Wikipedia has now banned AI-generated articles

But AI can still be used to translate and refine an article, as long as it's a human that does the process.
Text: Markus Hirsilä
Published 2026-03-27

The use of a generative AI is a hot topic because people still want content, works of art and so on, that have been done by real humans. English Wikipedia, as reported by Engadget, has banned the use of generative AI when writing or rewriting articles.

"Text generated by large language models (LLMs) such as ChatGPT, Gemini, DeepSeek etc. often violates several of Wikipedia's core content policies. For this reason, the use of LLMs to generate or rewrite article content is prohibited."

But as expected, there a few exceptions for this. The use LLMs is permitted, when it is used to "suggest basic copyedits to their own writing, and to incorporate some of them after human review, provided the LLM does not introduce content of its own". The other thing is that "editors are permitted to use LLMs to translate articles from another language's Wikipedia into the English Wikipedia, but must follow the guidance laid out at Wikipedia:LLM-assisted translation".

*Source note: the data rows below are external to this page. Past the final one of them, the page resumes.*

(** * WebGPU MatMul dispatch planner and the NMS overlap test

    A shallow embedding of
    - [onnxruntime/core/providers/webgpu/math/matmul.cc]
      ([CalcResult], [MatMulNativeProgram::GenerateShaderCode],
      [MatMul::PrintGPUTensor], [MatMul::ComputeInternal]) and
    - [onnxruntime/core/providers/cpu/object_detection/non_max_suppression_helper.h]
      ([MaxMin], [SuppressByIOU]).

    Integers of the source are [Z] with the conversions written out,
    [float] is IEEE-754 binary32 through the Standard Library's [SpecFloat],
    tensor shapes are lists of [int64_t] dimensions, and the calls that
    [ComputeInternal] makes on its [ComputeContext] are threaded through an
    explicit world carrying the output tensor and the sequence of calls. *)

From Stdlib Require Import ZArith List String Ascii Bool Lia.
From Stdlib Require Import SpecFloat DecimalString.
Import ListNotations.
Open Scope Z_scope.

(** ** Machine integers *)

(** [static_cast<uint32_t>(x)]: reduction modulo 2^32. *)
Definition to_uint32 (x : Z) : Z := x mod 2 ^ 32.

(** [static_cast<int32_t>(x)]: two's complement wrap-around into
    [-2^31, 2^31). *)
Definition to_int32 (x : Z) : Z := (x + 2 ^ 31) mod 2 ^ 32 - 2 ^ 31.

(** [std::to_string] and [operator<<] on an integer: decimal digits. *)
Definition to_string (x : Z) : string := NilZero.string_of_int (Z.to_int x).

(** [std::to_string(bool)] goes through the promotion to [int]. *)
Definition bool_to_string (b : bool) : string := to_string (if b then 1 else 0).

(** ** binary32 arithmetic *)

Module F32.

Definition prec : Z := 24.
Definition emax : Z := 128.

Definition float : Type := spec_float.

(** [static_cast<float>(z)], round to nearest, ties to even. *)
Definition of_Z (z : Z) : float := binary_normalize prec emax z 0 false.

Definition zero : float := S754_zero false.

Definition add : float -> float -> float := SFadd prec emax.
Definition sub : float -> float -> float := SFsub prec emax.
Definition mul : float -> float -> float := SFmul prec emax.
Definition div : float -> float -> float := SFdiv prec emax.

Definition ltb : float -> float -> bool := SFltb.
Definition leb : float -> float -> bool := SFleb.

(** The integer [m * 2^e] rounded towards plus infinity ([e < 0]). *)
Definition ceil_scaled (m e : Z) : Z := - ((- m) / 2 ^ (- e)).

(** [ceil]: the least integral value not below [x]; zeros, infinities,
    NaN and values with a non-negative exponent are integral already. *)
Definition ceil (x : float) : float :=
  match x with
  | S754_finite s m e =>
      if 0 <=? e then x
      else match ceil_scaled (cond_Zopp s (Zpos m)) e with
           | Z0 => S754_zero s
           | q => binary_normalize prec emax q 0 s
           end
  | _ => x
  end.

(** The value of [x] with its fractional part discarded. *)
Definition trunc (x : float) : option Z :=
  match x with
  | S754_zero _ => Some 0
  | S754_finite s m e =>
      Some (if 0 <=? e then cond_Zopp s (Zpos m) * 2 ^ e
            else Z.quot (cond_Zopp s (Zpos m)) (2 ^ (- e)))
  | _ => None
  end.

(** [(uint32_t)x]: truncation towards zero.  The conversion is undefined
    in C++ when the truncated value is not a [uint32_t] (also for
    infinities and NaN); that is [None] here. *)
Definition to_uint32 (x : float) : option Z :=
  match trunc x with
  | Some t => if (0 <=? t) && (t <? 2 ^ 32) then Some t else None
  | None => None
  end.

End F32.

(** ** Status *)

Inductive StatusCode : Type :=
| ShapeMismatch
| BroadcastIncompatible
| InvalidArgument
| GenericFailure.

Inductive Status : Type :=
| OK
| Error (code : StatusCode).

Definition IsOK (s : Status) : bool :=
  match s with OK => true | Error _ => false end.

(** ** TensorShape *)

(** A [TensorShape] is its vector of [int64_t] dimensions. *)
Definition TensorShape : Type := list Z.

Definition NumDimensions (s : TensorShape) : nat := List.length s.

(** [TensorShape::Size]: the product of all dimensions (1 for rank 0). *)
Definition Size (s : TensorShape) : Z := fold_right Z.mul 1 s.

(** [TensorShape::SizeToDimension(n)]: the product of the first [n]
    dimensions. *)
Definition SizeToDimension (s : TensorShape) (n : nat) : Z := Size (firstn n s).

(** [TensorShape::Slice(start, end)]: dimensions [start .. end-1]. *)
Definition Slice (s : TensorShape) (dimstart dimend : nat) : TensorShape :=
  firstn (dimend - dimstart) (skipn dimstart s).

(** [shape[i]]. *)
Definition dim (s : TensorShape) (i : nat) : Z := nth i s 0.

(** ** MatMulComputeHelper *)

Record MatMulComputeHelper : Type := {
  M : Z;
  N : Z;
  K : Z;
  OutputShape : TensorShape
}.

(** Broadcast of two batch shapes given innermost dimension first: each
    aligned pair is equal or one of the two is 1, the result is the one that
    is not 1; the shorter list counts as padded with 1. *)
Fixpoint broadcast_rev (a b : list Z) : option (list Z) :=
  match a, b with
  | [], _ => Some b
  | _, [] => Some a
  | x :: a', y :: b' =>
      match broadcast_rev a' b' with
      | None => None
      | Some r =>
          if x =? y then Some (x :: r)
          else if x =? 1 then Some (y :: r)
          else if y =? 1 then Some (x :: r)
          else None
      end
  end.

Definition broadcast (a b : list Z) : option (list Z) :=
  option_map (@rev Z) (broadcast_rev (rev a) (rev b)).

(** Modelled from the spec: [MatMulComputeHelper::Compute] of
    [core/providers/cpu/math/matmul_helper.h], which is not part of the
    sources at hand.  Both shapes have rank at least 2; [K] is the last
    dimension of A and must be the second-to-last of B; the batch dimensions
    broadcast, right-aligned; the output shape is the broadcast batch shape
    followed by [M; N].  The result is the filled helper or the error
    status. *)
Definition Compute (a b : TensorShape) : MatMulComputeHelper + StatusCode :=
  if (NumDimensions a <? 2)%nat || (NumDimensions b <? 2)%nat
  then inr InvalidArgument
  else
    let ra := NumDimensions a in
    let rb := NumDimensions b in
    let m := dim a (ra - 2) in
    let k := dim a (ra - 1) in
    let n := dim b (rb - 1) in
    if negb (dim b (rb - 2) =? k) then inr ShapeMismatch
    else match broadcast (Slice a 0 (ra - 2)) (Slice b 0 (rb - 2)) with
         | None => inr BroadcastIncompatible
         | Some outer =>
             inl {| M := m; N := n; K := k; OutputShape := outer ++ [m; n] |}
         end.

(** Modelled from the spec: [GetMaxComponents] of the WebGPU shader
    utilities, which is not part of the sources at hand: 4 when the size is
    a multiple of 4, else 2 when it is even, else 1.  The remainder is the
    one of C++ (truncated). *)
Definition GetMaxComponents (size : Z) : Z :=
  if Z.rem size 4 =? 0 then 4
  else if Z.rem size 2 =? 0 then 2
  else 1.

(** ** Programs *)

Inductive ProgramTensorMetadataDependency : Type :=
| DepNone
| DepRank
| DepTypeAndRank.

(** The tensors a program is given: inputs of the kernel by index, or its
    output. *)
Inductive TensorRef : Type :=
| InputTensor (index : nat)
| OutputTensor.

In short, using AI to refine someone's own writing is OK, but only if the copy is checked for accuracy. And also translating the text to another language is good to go as well. But even then, a human must check that AI-generated translation.

It must be noted, that since different Wikipedia sites have their own independent rules and editing teams, there might be local exceptions. Engadget uses Spanish Wikipedia as an example by stating that "Spanish Wikipedia --- has fully banned the use of LLMs, with no exceptions for refinement or translation".